***** Exercise data
Section AcquisitionSpec.
Context `{External}.

(** ** Observations *)

Lemma append_inv o w res w' :
  append o w = (res, w') →
  (∃ id published observed, res = Ok id ∧
     pg_timestamptz (obs_published_at o) = Some published ∧
     pg_timestamptz (obs_observed_at o) = Some observed ∧
     append_revision (w_uuids w (w_drawn w)) (obs_channel_id o) (obs_message_id o)
       (sha256_digest_hex (obs_body o)) (obs_body o) (obs_canonical_link o) published observed
       (w_now w) (w_db w) = Ok (id, w_db w')) ∨
  (w_db w' = w_db w ∧ res = Err RevisionError.RevisionError).
Proof.
  assert (∀ e, e = RevisionError.RevisionError) as Hone by by intros [].
  rewrite /append bind_now_v7. destruct res as [id|e].
  - intros [Ha _]%sql_inv. left. apply with_cast_Ok in Ha as (published&Hp&Ha).
    apply with_cast_Ok in Ha as (observed&Ho&Ha). by exists id, published, observed.
  - intros [-> _]%sql_Err_db. right. by rewrite (Hone e).
Qed.

(** The observation is stored under the identity. *)
Definition observed (o : observed_revision) (id : uuid) (d : db) : Prop :=
  ∃ r, revisions d !! id = Some r ∧ rev_channel r = obs_channel_id o ∧
    rev_message r = obs_message_id o ∧ rev_sha256 r = sha256_digest_hex (obs_body o).

Lemma same_content_true channel message digest k r :
  same_content channel message digest k r = true ↔
    rev_channel r = channel ∧ rev_message r = message ∧ rev_sha256 r = digest.
Proof. rewrite /same_content !andb_true_iff !bool_decide_eq_true. tauto. Qed.

Lemma append_effect o w :
  let '(res, w') := append o w in
  match res with
  | Err _ => w_db w' = w_db w
  | Ok id => observed o id (w_db w') ∧
      ((w_db w' = w_db w ∧ observed o id (w_db w)) ∨
       ((∀ k, ¬ observed o k (w_db w)) ∧ revisions (w_db w) !! id = None ∧
        is_Some (channels (w_db w) !! obs_channel_id o) ∧
        ∃ r, rev_body r = Some (obs_body o) ∧ rev_deleted_at r = None ∧
          rev_link r = obs_canonical_link o ∧
          w_db w' = with_revisions (w_db w) (<[id := r]> (revisions (w_db w)))))
  end.
Proof.
  destruct (append o w) as [res w'] eqn:Hw.
  apply append_inv in Hw as [(id&published&at_&->&_&_&Ha)|[Hd ->]]; [|done].
  rewrite /append_revision in Ha. destruct (negb _); [done|].
  destruct (find_where _ _) as [[existing r]|] eqn:Hf.
  - apply find_where_Some in Hf as [Hk (?&?&?)%same_content_true]. injection Ha as <- <-.
    assert (observed o existing (w_db w)) by by exists r. auto.
  - destruct (revisions (w_db w) !! _) eqn:Hn, (channels (w_db w) !! _) eqn:Hc; try done.
    injection Ha as <- <-. split.
    + eexists. by rewrite /= lookup_insert_eq.
    + right. split_and!; [|done|by eexists|eexists; by split_and!; [..|reflexivity]].
      intros k (r&Hr&Hs). apply (same_content_true _ _ _ k) in Hs.
      eapply find_where_None in Hf; [|exact Hr]. congruence.
Qed.

Lemma append_again o id w :
  observed o id (w_db w) → is_Some (pg_timestamptz (obs_published_at o)) →
  is_Some (pg_timestamptz (obs_observed_at o)) → String.length (sha256_digest_hex (obs_body o)) = 64%nat →
  calm w → ∃ id', append o w = (Ok id', drawn w) ∧ observed o id' (w_db w).
Proof.
  intros (r&Hr&Hs) [p Hp] [a Ha] Hl Hcalm.
  rewrite /append bind_now_v7 sql_calm /=; [|done].
  rewrite /with_cast /cast_timestamptz Hp Ha /append_revision Hl /=.
  destruct (find_where _ _) as [[k r']|] eqn:Hf.
  - apply find_where_Some in Hf as [Hk (?&?&?)%same_content_true]. exists k. split; [by destruct w|by exists r'].
  - apply (same_content_true _ _ _ id) in Hs. eapply find_where_None in Hf; [|exact Hr]. congruence.
Qed.

(** A repeated observation converges: appending the same post again, later and under another
    fresh identity, succeeds with a stored identity and leaves the database as it is. *)
Lemma append_converges o id w w1 w2 :
  append o w = (Ok id, w1) → w_db w2 = w_db w1 → calm w2 →
  ∃ id', append o w2 = (Ok id', drawn w2) ∧ observed o id' (w_db w2).
Proof.
  intros Hw Hdb Hc. pose proof (append_effect o w) as Hx. rewrite Hw in Hx. destruct Hx as [Hobs _].
  apply append_inv in Hw as [(id0&p&a&_&Hp&Ha&Hr)|[_ ?]]; [|done].
  eapply append_again; [by rewrite Hdb|by eexists..| |done].
  rewrite /append_revision in Hr. destruct (_ =? 64)%nat eqn:Hl; [by apply Nat.eqb_eq|done].
Qed.

(** ** Withdrawals *)

(** The posts a withdrawal names: absent from the proved range, or marked as deleted. *)
Definition gone (proved : proved_id_range) (present deleted : list Z) (message : Z) : Prop :=
  (lowest proved ≤ message ∧ (∀ b, below proved = Some b → message < b) ∧ message ∉ present) ∨
  message ∈ deleted.

Lemma withdraws_true proved present deleted message :
  withdraws proved present deleted message = true ↔ gone proved present deleted message.
Proof.
  rewrite /withdraws /gone orb_true_iff !andb_true_iff !bool_decide_eq_true Z.leb_le.
  destruct (below proved) as [b|].
  - rewrite Z.ltb_lt. naive_solver.
  - naive_solver.
Qed.

Lemma withdraws_revision_true channel proved present deleted k r :
  withdraws_revision channel proved present deleted k r = true ↔
    rev_channel r = channel ∧ rev_deleted_at r = None ∧ gone proved present deleted (rev_message r).
Proof. rewrite /withdraws_revision !andb_true_iff !bool_decide_eq_true withdraws_true. tauto. Qed.

(** The manifest holds a post the withdrawal names. *)
Definition holds_gone (channel : uuid) (proved : proved_id_range) (present deleted : list Z) (d : db)
    (manifest_id : uuid) : Prop :=
  ∃ message, (manifest_id, channel, message) ∈ manifest_sources d ∧ gone proved present deleted message.

Lemma withdraws_manifest_true channel proved present deleted d k m :
  withdraws_manifest channel proved present deleted d k m = true ↔
    is_Some (man_text m) ∧ holds_gone channel proved present deleted d k.
Proof.
  rewrite /withdraws_manifest andb_true_iff bool_decide_eq_true /holds_gone. f_equiv.
  rewrite existsb_exists. split.
  - intros ([[k' c] message]&Hin&Hb). rewrite !andb_true_iff !bool_decide_eq_true withdraws_true /= in Hb.
    destruct Hb as [[-> ->] ?]. exists message. split; [|done]. by apply elem_of_elements, list_elem_of_In.
  - intros (message&Hin&?). exists (k, channel, message). split; [by apply list_elem_of_In, elem_of_elements|].
    rewrite !andb_true_iff !bool_decide_eq_true withdraws_true. done.
Qed.

Lemma withdraw_missing_inv channel proved present deleted w res w' :
  withdraw_missing channel proved present deleted w = (res, w') →
  (∃ r m, res = Ok (Withdrawn (Z.of_nat r) (Z.of_nat m)) ∧
     withdraw_statement channel proved present deleted (w_now w) (w_db w) = Ok ((r, m), w_db w')) ∨
  (w_db w' = w_db w ∧ res = Err RevisionError.RevisionError).
Proof.
  assert (∀ e, e = RevisionError.RevisionError) as Hone by by intros [].
  rewrite /withdraw_missing. intros [([r m]&w1&[Hs _]%sql_inv&[-> ->]%ret_eq)|(e&Hs&->)]%bind_inv.
  - left. by exists r, m.
  - apply sql_Err_db in Hs as [-> _]. right. by rewrite (Hone e).
Qed.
**********
Assignment — Return the lines of the listing above exactly as they appear, starting with the first and stopping after the line that holds "obs_channel_id o ∧".

Output for this exercise —
Section AcquisitionSpec.
Context `{External}.

(** ** Observations *)

Lemma append_inv o w res w' :
  append o w = (res, w') →
  (∃ id published observed, res = Ok id ∧
     pg_timestamptz (obs_published_at o) = Some published ∧
     pg_timestamptz (obs_observed_at o) = Some observed ∧
     append_revision (w_uuids w (w_drawn w)) (obs_channel_id o) (obs_message_id o)
       (sha256_digest_hex (obs_body o)) (obs_body o) (obs_canonical_link o) published observed
       (w_now w) (w_db w) = Ok (id, w_db w')) ∨
  (w_db w' = w_db w ∧ res = Err RevisionError.RevisionError).
Proof.
  assert (∀ e, e = RevisionError.RevisionError) as Hone by by intros [].
  rewrite /append bind_now_v7. destruct res as [id|e].
  - intros [Ha _]%sql_inv. left. apply with_cast_Ok in Ha as (published&Hp&Ha).
    apply with_cast_Ok in Ha as (observed&Ho&Ha). by exists id, published, observed.
  - intros [-> _]%sql_Err_db. right. by rewrite (Hone e).
Qed.

(** The observation is stored under the identity. *)
Definition observed (o : observed_revision) (id : uuid) (d : db) : Prop :=
  ∃ r, revisions d !! id = Some r ∧ rev_channel r = obs_channel_id o ∧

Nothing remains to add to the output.